(Yazdığım cevap, yıllardır okuduğum ve izlediğim çeşitli bilimsel kaynakların aklımda bıraktığı tortulardan ve kendi tecrübelerimden yaptığım mantıksal çıkarımlara dayalı bir yorum niteliğindedir...)
İnsan erkeği birçok memeli türünde olduğu gibi mümkün olduğunca fazla dişiyi döllemek üzere evrimleşmiştir (bkz. neredeyse sınırsız sperm üretimi). Kadın ise en kaliteli genlere sahip erkeği bulup sınırlı sayıdaki yumurtalarını boşa harcamadan ondan sağlıklı bir yavru yapmak ve yavrusuna kendi ayakları üzerinde duracak hale gelene kadar annelik yapmak üzere...
Bu çok temel noktadan bakacak olursak erkeklerin, evrensel olarak, genelde neden "çapkın" olduğu, kadınların da genelde neden "beyaz atlı prens"i bulmak için çaba sarfettiği anlam kazanır.
Erkeğin fizyolojisinin ona uyguladığı cinsel davranış dürtülerinin yukarıdaki evrimsel nedenden dolayı hem daha primitif bir nitelikte hem de daha sık gerçekleştiğini düşünebiliriz. Günlük üretimi milyonlarla ifade edilen sperm hücreleri bir şekilde düzenli olarak harcanmalıdır ki dünyaya mümkün olduğunca yeni yavru gelsin. Bugün harcansa yarın yenileri oluşacak ve onların da fazla beklenmeden harcanması gerekecektir. Bu durumda dürtünün erkeğe fısıldadığı "Sık sık cinsel ilişkiye girmelisin; arayı çok açma!"dan ibarettir. Aynı ya da farkli kişilerle... Günde milyonlarca sperm üretebilen ve dişisi az yavru yapabilen bir organizma olarak, popülasyondaki genetik çeşitliliğin artması için farklı dişilere spermini saçması anlamlıdır. (Buradan yapılması gereken başka bir çıkarım da, ilişki imkanı bulamayan erkek bireyler için mastürbasyonun ne kadar gerekli, sağlıklı ve neredeyse "hayati" olduğudur.)

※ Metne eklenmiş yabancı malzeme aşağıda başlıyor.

(** * AstroPi speed estimator: a model of [main.py] and its properties

    The program photographs the ground at regular intervals, matches ORB
    features between consecutive photos, turns the mean pixel displacement
    into an orbital speed by an eight-round fixed-point iteration, and writes
    the mean of all speeds to [result.txt].

    Modelling conventions.
    - The run of the program is modelled with Python floats idealised as
      real numbers.  The two trapping behaviours of the arithmetic used by
      the program are kept explicit: [/] raises [ZeroDivisionError] on a
      zero divisor and [math.sqrt] raises [ValueError] on a negative
      argument.  This model carries the statements about control flow:
      which exceptions are caught, what is appended, deleted, closed and
      written, and when.
    - The numeric lines (the mean distance, the solver, the estimate and its
      formatting) are modelled a second time on IEEE 754 binary64 numbers,
      in module [Binary64], with the operations in the order in which the
      program performs them.  This model carries the statements about the
      values computed: there a product can round to zero, a sum depends on
      the order of its terms and a text is the rounding of a double.
    - Where a statement about the exact-arithmetic solver says that it does
      not fault, or bounds its result, it is made for displacements that are
      zero or between a millionth of a pixel and a million pixels, and for
      elapsed times between a microsecond and a million seconds: in that
      range no intermediate result of the double-precision computation
      rounds to zero or overflows.
    - [datetime] values are integers counting microseconds.
    - In the model of the run the final write of [result.txt] succeeds; the
      cases in which the file cannot be opened or written are part of
      [Binary64.finalize].
    - The camera, the clock, the file system and OpenCV are the environment:
      what they answer in one pass through the loop is an [iteration_io]
      record, and a run is driven by a list of such records.
    - Program state and exceptions are threaded by a state-and-exception
      monad; a [try]/[except] keeps the state reached when the exception was
      raised, as in Python. *)

From Stdlib Require Import Floats.
From Stdlib Require Import Reals Lra Lia ZArith List String Ascii Bool FinFun.
From Stdlib Require Import Permutation Sorted DecimalString DecimalPos DecimalZ.
Import ListNotations.

(* ================================================================= *)
(** ** Python primitives *)

Module Py.

Inductive exn : Type :=
| cv2_error
| ZeroDivisionError
| ValueError
| IndexError
| UnboundLocalError
| PiCameraError
| OSError.

Inductive result (A : Type) : Type :=
| Ok (a : A)
| Raise (e : exn).

Arguments Ok {A} a.
Arguments Raise {A} e.

Definition bind {A B : Type} (r : result A) (f : A -> result B) : result B :=
  match r with
  | Ok a => f a
  | Raise e => Raise e
  end.

(** [x / y] on floats. *)
Definition truediv (x y : R) : result R :=
  if Req_dec_T y 0 then Raise ZeroDivisionError else Ok (x / y)%R.

(** [math.sqrt]. *)
Definition math_sqrt (x : R) : result R :=
  if Rlt_dec x 0 then Raise ValueError else Ok (sqrt x).

(** [math.hypot]. *)
Definition math_hypot (x y : R) : R := sqrt (x * x + y * y)%R.

(** [l[i]] for a non-negative index. *)
Definition getitem {A : Type} (l : list A) (i : nat) : result A :=
  match nth_error l i with
  | Some a => Ok a
  | None => Raise IndexError
  end.

(** [str(n)] for an integer, as used by an f-string. *)
Definition str (n : Z) : string := NilZero.string_of_int (Z.to_int n).

(** [timedelta.total_seconds()] of a difference given in microseconds. *)
Definition total_seconds (us : Z) : R := (IZR us / 1000000)%R.

Definition digit_char (d : Z) : ascii := ascii_of_nat (48 + Z.to_nat d).

(** Four decimal digits of [0 <= n < 10000], with leading zeros. *)
Definition zfill4 (n : Z) : string :=
  String (digit_char (n / 1000 mod 10))
    (String (digit_char (n / 100 mod 10))
       (String (digit_char (n / 10 mod 10))
          (String (digit_char (n mod 10)) EmptyString))).

(** Rounding to the nearest integer, ties to even. *)
Definition round_half_even (x : R) : Z :=
  let f := Zfloor x in
  let r := (x - IZR f)%R in
  if Rlt_dec r (1 / 2) then f
  else if Rlt_dec (1 / 2) r then (f + 1)%Z
  else if Z.even f then f else (f + 1)%Z.

(** ["{:.4f}".format(x)] on an exact value; the rounding of a double is
    [Binary64.format_4f]. *)
Definition format_4f (x : R) : string :=
  let m := round_half_even (Rabs x * 10000) in
  ((if Rlt_dec x 0 then "-" else "")
     ++ str (m / 10000) ++ "." ++ zfill4 (m mod 10000))%string.

End Py.

Import Py.

Declare Scope result_scope.
Delimit Scope result_scope with result.
Notation "'let*' x ':=' r 'in' k" :=
  (Py.bind r (fun x => k))
    (at level 10, x pattern, r at level 100, k at level 200) : result_scope.

(* ================================================================= *)
(** ** Correspondence measurement *)

Module Measurer.

Local Open Scope R_scope.
Local Open Scope result_scope.

Definition point : Type := (R * R)%type.

(** [cv2.KeyPoint], of which only [pt] is read. *)
Record KeyPoint : Type := mkKeyPoint { pt : point }.

(** [cv2.DMatch]. *)
Record DMatch : Type := mkDMatch {
  queryIdx : nat;
  trainIdx : nat;
  distance : R
}.

(** [sorted(matches, key=lambda x: x.distance)]: a stable sort. *)
Fixpoint insert_by_distance (m : DMatch) (l : list DMatch) : list DMatch :=
  match l with
  | [] => [m]
  | m' :: l' =>
      if Rle_dec (distance m) (distance m') then m :: m' :: l'
      else m' :: insert_by_distance m l'
  end.

Definition sorted_by_distance (l : list DMatch) : list DMatch :=
  fold_right insert_by_distance [] l.

(** [calculate_matches]: [matcher] is what [brute_force.match] answers for
    the two descriptor sets. *)
Definition calculate_matches (matcher : result (list DMatch))
  : result (list DMatch) :=
  let* matches := matcher in
  Ok (sorted_by_distance matches).

(** The [for match in matches] loop of [find_matching_coordinates]. *)
Fixpoint find_matching_coordinates_loop
    (keypoints_1 keypoints_2 : list KeyPoint) (matches : list DMatch)
    (coordinates_1 coordinates_2 : list point)
  : result (list point * list point) :=
  match matches with
  | [] => Ok (coordinates_1, coordinates_2)
  | m :: matches' =>
      let image_1_idx := queryIdx m in
      let image_2_idx := trainIdx m in
      let* k1 := getitem keypoints_1 image_1_idx in
      let* k2 := getitem keypoints_2 image_2_idx in
      find_matching_coordinates_loop keypoints_1 keypoints_2 matches'
        (coordinates_1 ++ [pt k1]) (coordinates_2 ++ [pt k2])
  end.

Definition find_matching_coordinates
    (keypoints_1 keypoints_2 : list KeyPoint) (matches : list DMatch)
  : result (list point * list point) :=
  find_matching_coordinates_loop keypoints_1 keypoints_2 matches [] [].

(** The distance added for one element of [merged_coordinates]. *)
Definition pair_distance (coordinate : point * point) : R :=
  let x_difference := fst (fst coordinate) - fst (snd coordinate) in
  let y_difference := snd (fst coordinate) - snd (snd coordinate) in
  math_hypot x_difference y_difference.

Definition calculate_mean_distance (coordinates_1 coordinates_2 : list point)
  : result R :=
  let merged_coordinates := combine coordinates_1 coordinates_2 in
  let all_distances :=
    fold_left (fun acc coordinate => acc + pair_distance coordinate)
      merged_coordinates 0 in
  if negb (Nat.eqb (List.length merged_coordinates) 0)
  then truediv all_distances (INR (List.length merged_coordinates))
  else Ok 0.

(** The arithmetic mean of the Euclidean distances, as the specification
    words it. *)
Definition mean_euclidean_distance (pairs : list (point * point)) : R :=
  fold_right Rplus 0
    (map (fun c => sqrt ((fst (fst c) - fst (snd c)) ^ 2
                         + (snd (fst c) - snd (snd c)) ^ 2)) pairs)
  / INR (List.length pairs).

(** [sum] of a list of distances, by structural recursion. *)
Definition total (l : list R) : R := fold_right Rplus 0 l.

(** The coordinates of the matches, all looked up before any is used. *)
Fixpoint matched_pairs (kp1 kp2 : list KeyPoint) (ms : list DMatch)
  : option (list (point * point)) :=
  match ms with
  | [] => Some []
  | m :: ms' =>
      match nth_error kp1 (queryIdx m), nth_error kp2 (trainIdx m),
            matched_pairs kp1 kp2 ms' with
      | Some k1, Some k2, Some ps => Some ((pt k1, pt k2) :: ps)
      | _, _, _ => None
      end
  end.

End Measurer.

(* ================================================================= *)
(** ** Height-velocity solver *)

Module Solver.

Local Open Scope R_scope.
Local Open Scope result_scope.

Definition G_default : R := 6.67430E-11.
Definition R_default : R := 6.3781E6.
Definition M_default : R := 5.9722E24.

Definition calculate_v_from_h_with (h G Rb M : R) : result R :=
  let* q := truediv (G * M) (Rb + h) in
  math_sqrt q.

Definition calculate_v_from_h (h : R) : result R :=
  calculate_v_from_h_with h G_default R_default M_default.

Definition d_focale : R := 0.005.
Definition dim_sensore_x : R := 0.006287.
Definition n_pixel_x : R := 4056.

Definition n_iteration : nat := 8.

Kadına gelecek olursak... Erkek bir günde milyonlarca sperm hücresi üretirken kadın, her 28 günlük mentruasyon dönemi için döllenebilir nitelik kazanmış tek bir yumurta üretiyor. Erkeğin amacı, pratikte sonsuz sayıdaki gametlerini saçmakken kadınınki neredeyse tam tersi: Sınırlı sayıdaki aşırı değerli yumurtalarını sadece, onları hak edecek nitelikte, yüksek kaliteli sperm sahiplerini bulursa sunmak. Dolayısıyla kadının cinsel dürtüsü "daha akıllı ve sakin" tipte; "Önemli olan doğru kişiyi bulmak, yumurtalarımız sınırlı ve değerli. Doğru kişiyi bulduğumuzdan emin olana kadar sana çok yüklenmeyeceğim, sadece aktif bir arayıcı olmanı sağlayacağım" tarzında... Doğru kişi bulunduğunda ise iş değişiyor. O zamanki baskının erkeğin yaşadığı standart baskıdan çok daha güçlü olduğunu düşünüyorum: "İşte tüm yaşam amacının potansiyel sağlayıcısı. Sakın bunu kaçırma. Bu kişi sana kaliteli spermler verecek, yavrun sağlıklı olacak, ayrıca iyi de babalık yapacak gibi bir hali var. Hedefe kitlen ve sakın bırakma" tarzında bir baskı. (Filmlerde de klişeleşmiş bir sahneye dönüşmüş olan, sevdiği erkekten evlilik teklifi alan kadının aşırı derecede sevinmesi ve adeta büyük bir stres boşalması yaşayarak gözyaşlarına boğulması durumuna anlam veremeyenler konuya bir de bu açıdan bakabilir...)
Kadın için sürecin devamında, yani hamilelikte ve yavru doğduktan sonraki birkaç yılı kapsayan süreçte, cinsel dürtülerin dikkate değer biçimde azalmasının nedeni ise tüm enerji ve zamanını yavru bakımına daha rahat bir şekilde aktarabilmesi...
Özetle, sadece gamet üretimindeki bu biyolojik farklar bile iki cinsiyet arasında cinsel güdü ve dürtüler açısından farklar olmasını gayet anlamlı kılıyor.